§ **Saved entries**:
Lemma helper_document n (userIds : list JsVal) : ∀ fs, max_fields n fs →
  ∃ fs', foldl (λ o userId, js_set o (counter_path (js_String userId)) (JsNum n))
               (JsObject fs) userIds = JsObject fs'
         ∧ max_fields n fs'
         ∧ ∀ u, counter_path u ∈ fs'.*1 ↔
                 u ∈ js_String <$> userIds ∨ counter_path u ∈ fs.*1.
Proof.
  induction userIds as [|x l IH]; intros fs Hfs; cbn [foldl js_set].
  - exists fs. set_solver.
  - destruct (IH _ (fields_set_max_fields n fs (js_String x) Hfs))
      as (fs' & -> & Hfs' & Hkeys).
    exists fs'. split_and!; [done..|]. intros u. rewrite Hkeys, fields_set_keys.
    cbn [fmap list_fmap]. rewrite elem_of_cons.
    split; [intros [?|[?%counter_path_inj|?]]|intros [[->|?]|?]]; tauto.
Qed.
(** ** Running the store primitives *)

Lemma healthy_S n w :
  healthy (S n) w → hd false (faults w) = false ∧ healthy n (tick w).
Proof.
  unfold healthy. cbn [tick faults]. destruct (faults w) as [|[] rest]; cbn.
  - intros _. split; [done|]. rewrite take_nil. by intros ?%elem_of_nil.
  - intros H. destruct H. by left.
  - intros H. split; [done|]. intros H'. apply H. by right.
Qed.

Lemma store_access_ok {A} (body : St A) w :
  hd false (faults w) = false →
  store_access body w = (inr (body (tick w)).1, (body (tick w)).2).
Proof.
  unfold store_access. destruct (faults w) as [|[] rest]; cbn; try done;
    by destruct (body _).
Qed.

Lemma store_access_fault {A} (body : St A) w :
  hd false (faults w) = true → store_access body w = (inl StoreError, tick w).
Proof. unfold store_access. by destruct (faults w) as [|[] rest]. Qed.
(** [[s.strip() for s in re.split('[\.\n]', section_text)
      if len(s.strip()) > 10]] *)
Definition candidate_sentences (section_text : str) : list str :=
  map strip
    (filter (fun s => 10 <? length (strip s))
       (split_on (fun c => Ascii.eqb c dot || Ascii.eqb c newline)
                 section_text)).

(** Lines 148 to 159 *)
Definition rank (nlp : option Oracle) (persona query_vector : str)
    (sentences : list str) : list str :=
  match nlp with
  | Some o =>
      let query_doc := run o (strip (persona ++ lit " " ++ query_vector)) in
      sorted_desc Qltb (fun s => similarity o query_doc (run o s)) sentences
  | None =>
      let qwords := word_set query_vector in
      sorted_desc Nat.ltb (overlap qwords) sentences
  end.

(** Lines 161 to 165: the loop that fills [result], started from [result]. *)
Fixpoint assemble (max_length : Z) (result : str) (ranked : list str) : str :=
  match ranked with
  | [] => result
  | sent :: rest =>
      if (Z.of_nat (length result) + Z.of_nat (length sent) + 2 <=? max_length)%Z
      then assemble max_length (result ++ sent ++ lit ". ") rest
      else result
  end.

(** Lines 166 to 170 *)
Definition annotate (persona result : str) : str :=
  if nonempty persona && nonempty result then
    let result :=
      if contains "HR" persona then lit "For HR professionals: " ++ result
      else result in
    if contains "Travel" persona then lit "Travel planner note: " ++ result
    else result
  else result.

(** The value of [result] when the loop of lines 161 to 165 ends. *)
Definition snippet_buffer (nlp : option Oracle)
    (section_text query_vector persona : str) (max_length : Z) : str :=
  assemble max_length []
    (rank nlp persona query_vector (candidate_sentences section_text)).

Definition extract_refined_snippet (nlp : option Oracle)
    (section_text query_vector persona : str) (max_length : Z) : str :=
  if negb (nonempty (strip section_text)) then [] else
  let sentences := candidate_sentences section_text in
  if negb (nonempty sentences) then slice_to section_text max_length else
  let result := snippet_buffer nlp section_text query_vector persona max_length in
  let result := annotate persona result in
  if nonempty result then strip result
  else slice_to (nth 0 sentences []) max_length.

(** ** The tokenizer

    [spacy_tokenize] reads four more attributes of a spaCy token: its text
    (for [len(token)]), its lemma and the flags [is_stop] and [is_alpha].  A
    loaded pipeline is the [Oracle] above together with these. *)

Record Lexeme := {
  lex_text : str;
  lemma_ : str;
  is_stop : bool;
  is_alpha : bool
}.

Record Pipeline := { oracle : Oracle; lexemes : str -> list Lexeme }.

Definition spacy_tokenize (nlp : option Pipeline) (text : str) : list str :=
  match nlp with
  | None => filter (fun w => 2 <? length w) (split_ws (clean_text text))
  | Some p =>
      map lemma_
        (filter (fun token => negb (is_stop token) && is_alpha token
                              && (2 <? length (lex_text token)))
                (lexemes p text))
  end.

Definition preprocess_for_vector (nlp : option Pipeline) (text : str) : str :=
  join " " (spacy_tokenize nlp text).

§ **REQUIREMENT**: Please retype the data, matching it exactly.

§ **SOLUTION TO THIS TASK**:
Lemma helper_document n (userIds : list JsVal) : ∀ fs, max_fields n fs →
  ∃ fs', foldl (λ o userId, js_set o (counter_path (js_String userId)) (JsNum n))
               (JsObject fs) userIds = JsObject fs'
         ∧ max_fields n fs'
         ∧ ∀ u, counter_path u ∈ fs'.*1 ↔
                 u ∈ js_String <$> userIds ∨ counter_path u ∈ fs.*1.
Proof.
  induction userIds as [|x l IH]; intros fs Hfs; cbn [foldl js_set].
  - exists fs. set_solver.
  - destruct (IH _ (fields_set_max_fields n fs (js_String x) Hfs))
      as (fs' & -> & Hfs' & Hkeys).
    exists fs'. split_and!; [done..|]. intros u. rewrite Hkeys, fields_set_keys.
    cbn [fmap list_fmap]. rewrite elem_of_cons.
    split; [intros [?|[?%counter_path_inj|?]]|intros [[->|?]|?]]; tauto.
Qed.
(** ** Running the store primitives *)

Lemma healthy_S n w :
  healthy (S n) w → hd false (faults w) = false ∧ healthy n (tick w).
Proof.
  unfold healthy. cbn [tick faults]. destruct (faults w) as [|[] rest]; cbn.
  - intros _. split; [done|]. rewrite take_nil. by intros ?%elem_of_nil.
  - intros H. destruct H. by left.
  - intros H. split; [done|]. intros H'. apply H. by right.
Qed.

Lemma store_access_ok {A} (body : St A) w :
  hd false (faults w) = false →
  store_access body w = (inr (body (tick w)).1, (body (tick w)).2).
Proof.
  unfold store_access. destruct (faults w) as [|[] rest]; cbn; try done;
    by destruct (body _).
Qed.

Lemma store_access_fault {A} (body : St A) w :
  hd false (faults w) = true → store_access body w = (inl StoreError, tick w).
Proof. unfold store_access. by destruct (faults w) as [|[] rest]. Qed.
(** [[s.strip() for s in re.split('[\.\n]', section_text)
      if len(s.strip()) > 10]] *)
Definition candidate_sentences (section_text : str) : list str :=
  map strip
    (filter (fun s => 10 <? length (strip s))
       (split_on (fun c => Ascii.eqb c dot || Ascii.eqb c newline)
                 section_text)).

(** Lines 148 to 159 *)
Definition rank (nlp : option Oracle) (persona query_vector : str)
    (sentences : list str) : list str :=
  match nlp with
  | Some o =>
      let query_doc := run o (strip (persona ++ lit " " ++ query_vector)) in
      sorted_desc Qltb (fun s => similarity o query_doc (run o s)) sentences
  | None =>
      let qwords := word_set query_vector in
      sorted_desc Nat.ltb (overlap qwords) sentences
  end.

(** Lines 161 to 165: the loop that fills [result], started from [result]. *)
Fixpoint assemble (max_length : Z) (result : str) (ranked : list str) : str :=
  match ranked with
  | [] => result
  | sent :: rest =>
      if (Z.of_nat (length result) + Z.of_nat (length sent) + 2 <=? max_length)%Z
      then assemble max_length (result ++ sent ++ lit ". ") rest
      else result
  end.

(** Lines 166 to 170 *)
Definition annotate (persona result : str) : str :=
  if nonempty persona && nonempty result then
    let result :=
      if contains "HR" persona then lit "For HR professionals: " ++ result
      else result in
    if contains "Travel" persona then lit "Travel planner note: " ++ result
    else result
  else result.

(** The value of [result] when the loop of lines 161 to 165 ends. *)
Definition snippet_buffer (nlp : option Oracle)
    (section_text query_vector persona : str) (max_length : Z) : str :=
  assemble max_length []
    (rank nlp persona query_vector (candidate_sentences section_text)).

Definition extract_refined_snippet (nlp : option Oracle)
    (section_text query_vector persona : str) (max_length : Z) : str :=
  if negb (nonempty (strip section_text)) then [] else
  let sentences := candidate_sentences section_text in
  if negb (nonempty sentences) then slice_to section_text max_length else
  let result := snippet_buffer nlp section_text query_vector persona max_length in
  let result := annotate persona result in
  if nonempty result then strip result
  else slice_to (nth 0 sentences []) max_length.

(** ** The tokenizer

    [spacy_tokenize] reads four more attributes of a spaCy token: its text
    (for [len(token)]), its lemma and the flags [is_stop] and [is_alpha].  A
    loaded pipeline is the [Oracle] above together with these. *)

Record Lexeme := {
  lex_text : str;
  lemma_ : str;
  is_stop : bool;
  is_alpha : bool
}.

Record Pipeline := { oracle : Oracle; lexemes : str -> list Lexeme }.

Definition spacy_tokenize (nlp : option Pipeline) (text : str) : list str :=
  match nlp with
  | None => filter (fun w => 2 <? length w) (split_ws (clean_text text))
  | Some p =>
      map lemma_
        (filter (fun token => negb (is_stop token) && is_alpha token
                              && (2 <? length (lex_text token)))
                (lexemes p text))
  end.

Definition preprocess_for_vector (nlp : option Pipeline) (text : str) : str :=
  join " " (spacy_tokenize nlp text).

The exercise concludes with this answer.